(* ===== verification/ChainDoge.v ===== *)
(** * ChainDoge: the Dogecoin indexer and block parser
    ([internal/chain/dogecoin/indexer.go], [dogecoin.go])

    A raw Dogecoin block may carry a merged-mining proof (AuxPoW) between its
    header and its transactions, which the parser skips. *)

From S2P Require Import Prelude GoText Json Aggregator Wire Chain ChainRpc.

(** [uint64] value and the number of bytes read. *)
Definition readDogeVarInt (data : list Z) : res (Z * Z) :=
  match data with
  | [] => Err "empty varint"
  | b0 :: _ =>
      if b0 =? 0xff then
        if zlen data <? 9 then Err "short uint64 varint"
        else v <-? slice data 1 9 ;; Ok (le_val v, 9)
      else if b0 =? 0xfe then
        if zlen data <? 5 then Err "short uint32 varint"
        else v <-? slice data 1 5 ;; Ok (le_val v, 5)
      else if b0 =? 0xfd then
        if zlen data <? 3 then Err "short uint16 varint"
        else v <-? slice data 1 3 ;; Ok (le_val v, 3)
      else Ok (b0, 1)
  end.

Definition skipDogeHashBranch (blockBytes : list Z) (offset : Z) : res Z :=
  buf <-? slice blockBytes offset (zlen blockBytes) ;;
  match readDogeVarInt buf with
  | Err e => if is_panic e then Err e else Err "read branch count"
  | Ok (count, n) =>
      if 256 <? count then Err "branch count implausibly large" else
      let offset := offset + n in
      let bytesToSkip := count * 32 in
      if zlen blockBytes <? offset + bytesToSkip then Err "auxpow block too short for branch"
      else Ok (offset + bytesToSkip)
  end.

(** Go's allocator serves at most 2^48 bytes, and a pointer has eight:
    [make([]*T, 0, cap)] panics on a larger capacity. *)
Definition max_pointers : Z := 2 ^ 45.
Definition make_ok (cap : Z) : bool := cap <=? max_pointers.

Section Doge.
Context {BT : Btcd}.

Definition skipDogeAuxPoW (blockBytes : list Z) (offset : Z) : res Z :=
  buf <-? slice blockBytes offset (zlen blockBytes) ;;
  let decoded :=
    match BtcDecode_witness buf with
    | Ok (_, rest) => Ok rest
    | Err _ =>
        match BtcDecode_base buf with
        | Ok (_, rest) => Ok rest
        | Err _ => Err "parse auxpow coinbase"
        end
    end in
  rest <-? decoded ;;
  let offset := offset + (zlen buf - zlen rest) in
  if zlen blockBytes <? offset + 32 then Err "auxpow block too short for block hash" else
  let offset := offset + 32 in
  offset <-? skipDogeHashBranch blockBytes offset ;;
  if zlen blockBytes <? offset + 4 then Err "auxpow block too short for merkle index" else
  let offset := offset + 4 in
  offset <-? skipDogeHashBranch blockBytes offset ;;
  if zlen blockBytes <? offset + 4 then Err "auxpow block too short for aux merkle index" else
  let offset := offset + 4 in
  if zlen blockBytes <? offset + 80 then Err "auxpow block too short for parent header" else
  Ok (offset + 80).

(** The reader is what is left of the block.  A transaction takes at least one
    byte, so a round per byte is enough. *)
Fixpoint decode_txs (fuel : nat) (count : Z) (reader : list Z) : res (list MsgTx) :=
  if 0 <? count then
    match fuel with
    | O => Err "out of fuel"
    | S fuel =>
        match BtcDecode_base reader with
        | Err _ => Err "parse tx"
        | Ok (tx, reader) => txs <-? decode_txs fuel (count - 1) reader ;; Ok (tx :: txs)
        end
    end
  else Ok [].

(** The expected count is only compared for a log line. *)
Definition parseDogeBlockTransactions (blockBytes : list Z) (expectedTxCount : Z)
    : res (list MsgTx) :=
  if zlen blockBytes <? 80 then Err "block too short" else
  v <-? slice blockBytes 0 4 ;;
  let version := le_val v in
  offset <-? (if negb (Z.land version 0x100 =? 0) then skipDogeAuxPoW blockBytes 80 else Ok 80) ;;
  buf <-? slice blockBytes offset (zlen blockBytes) ;;
  match readDogeVarInt buf with
  | Err e => if is_panic e then Err e else Err "read tx count"
  | Ok (txCount, n) =>
      let offset := offset + n in
      if negb (make_ok txCount) then Err "panic: makeslice: cap out of range" else
      reader <-? slice blockBytes offset (zlen blockBytes) ;;
      decode_txs (S (length reader)) txCount reader
  end.

Definition catchPinsByTx (height timestamp : Z) (tx : MsgTx) : res (list PinInscription) :=
  pins <-? opreturn_loop "doge" (Ok (TxHash tx)) height timestamp tx (tx_TxOut tx) ;;
  if (0 <? length pins)%nat then Ok pins
  else if negb (HasWitness tx) then Ok []
  else witness_loop nonempty_script "doge" tx height timestamp 0 (tx_TxOut tx).
Definition CatchPins := CatchPins_with catchPinsByTx.
Definition CatchMempoolPins := CatchMempoolPins_with catchPinsByTx.

(** The package's copies of the shared routines. *)
Definition parseOpReturnPin := Chain.parseOpReturnPin.
Definition parseOpReturnFields := Chain.parseOpReturnFields.
Definition getPinOwner := Chain.getPinOwner.
Definition extractCreatorAddress := Chain.extractCreatorAddress.
Definition CatchTransfer := Chain.CatchTransfer.
Definition GetAddress := Chain.GetAddress.
Definition getOwnerAddress := Chain.getOwnerAddress.
Definition ZmqTopics := Chain.ZmqTopics.
Definition parseMetaIDWitness := Chain.parseMetaIDWitness "doge".

Definition ops : IndexerOps :=
  mkIndexerOps "doge" None CatchPins CatchMempoolPins CatchTransfer GetAddress ZmqTopics.
End Doge.

(** ** The adapter: a block in two requests *)

Record Params := mkParams {
  np_Name : string; np_Net : Z; np_DefaultPort : string; np_PubKeyHashAddrID : Z; np_ScriptHashAddrID : Z;
  np_PrivateKeyID : Z; np_Bech32HRPSegwit : string; np_HDCoinType : Z }.
Definition dogeMainNetParams := mkParams "dogecoin-mainnet" 0xc0c0c0c0 "22556" 0x1e 0x16 0x9e "doge" 3.
Definition dogeTestNetParams := mkParams "dogecoin-testnet" 0xfcc1b7dc "44556" 0x71 0xc4 0xf1 "tdoge" 1.
Definition dogeRegTestParams := mkParams "dogecoin-regtest" 0xfabfb5da "18444" 0x6f 0xc4 0xef "rdoge" 1.
Definition NetParams (testNet : string) : Params :=
  if String.eqb testNet "1" then dogeTestNetParams else if String.eqb testNet "2" then dogeRegTestParams
  else dogeMainNetParams.

Section DogeChain.
Context {BT : Btcd} {HT : HashText BT} {JS : JSON string}.

(** [strconv.ParseUint(bits, 16, 32)]; every error is one. *)
Fixpoint parse_hex (s : string) (acc : Z) : option Z :=
  match s with
  | "" => Some acc
  | String c s => d ← hex_val c; if acc * 16 + d <? 2 ^ 32 then parse_hex s (acc * 16 + d) else None
  end.
Definition parseDogeBits (bits : string) : res Z :=
  match (if is_empty bits then None else parse_hex bits 0) with Some v => Ok v | None => Err "parse bits" end.
Definition parseDogeHash (value : string) : res (list Z) :=
  if is_empty value then Ok (replicate 32 0) else NewHashFromStr value.

(** [strconv.Quote] of hexadecimal digits. *)
Definition quote (s : string) : string := String "034" (s +:+ String "034" "").
Definition rawBlockHex (client : RPC) (hash : list Z) : res string :=
  result <-? wrap_err "get raw block" (rpc_RawRequest client "getblock" [quote (Hash_String hash); "0"]) ;;
  wrap_err "decode raw block response" (json_Unmarshal result).

(** The header has the fields that no indexer reads, which [MsgBlock] leaves out. *)
Record Header := mkHeader { hd_Version : Z; hd_PrevBlock : list Z; hd_Bits : Z; hd_Nonce : Z }.
Definition getBlockByRPC (client : RPC) (hash : list Z) : res (Header * MsgBlock) :=
  blockVerbose <-? wrap_err "get block verbose" (rpc_GetBlockVerbose client hash) ;;
  bits <-? parseDogeBits (bv_Bits blockVerbose) ;;
  prevHash <-? wrap_err "parse previous hash" (parseDogeHash (bv_PreviousHash blockVerbose)) ;;
  merkleRoot <-? wrap_err "parse merkle root" (parseDogeHash (bv_MerkleRoot blockVerbose)) ;;
  rawBlock <-? rawBlockHex client hash ;;
  blockBytes <-? wrap_err "decode raw block" (hex_DecodeString rawBlock) ;;
  txs <-? parseDogeBlockTransactions blockBytes (Z.of_nat (length (bv_Tx blockVerbose))) ;;
  Ok (mkHeader (bv_Version blockVerbose) prevHash bits (bv_Nonce blockVerbose),
      mkBlock (bv_Time blockVerbose) merkleRoot txs).
Definition Name : string := "doge".
Definition NewChain := ChainRpc.NewChain.
Definition Init := ChainRpc.Init Name.
Definition GetBlock (client : RPC) (height : Z) : res MsgBlock :=
  hash <-? wrap_err "get block hash" (rpc_GetBlockHash client height) ;;
  block <-? wrap_err "get block" (getBlockByRPC client hash) ;; Ok block.2.
Definition GetBlockTime (client : RPC) := ChainRpc.GetBlockTime (GetBlock client).
Definition GetTransaction := ChainRpc.GetTransaction.
Definition GetBestHeight := ChainRpc.GetBestHeight.
Definition GetMempoolTransactionList := ChainRpc.GetMempoolTransactionList.
Definition BroadcastTx := ChainRpc.BroadcastTx.
Definition chain : ChainOps := mkChainOps Name GetBlock.
End DogeChain.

◇ ◇ ◇ ◇ ◇

What the exercise asks | Copy out each line of the listing that holds the word "dogeRegTestParams".

Problem solution |
Definition dogeRegTestParams := mkParams "dogecoin-regtest" 0xfabfb5da "18444" 0x6f 0xc4 0xef "rdoge" 1.
  if String.eqb testNet "1" then dogeTestNetParams else if String.eqb testNet "2" then dogeRegTestParams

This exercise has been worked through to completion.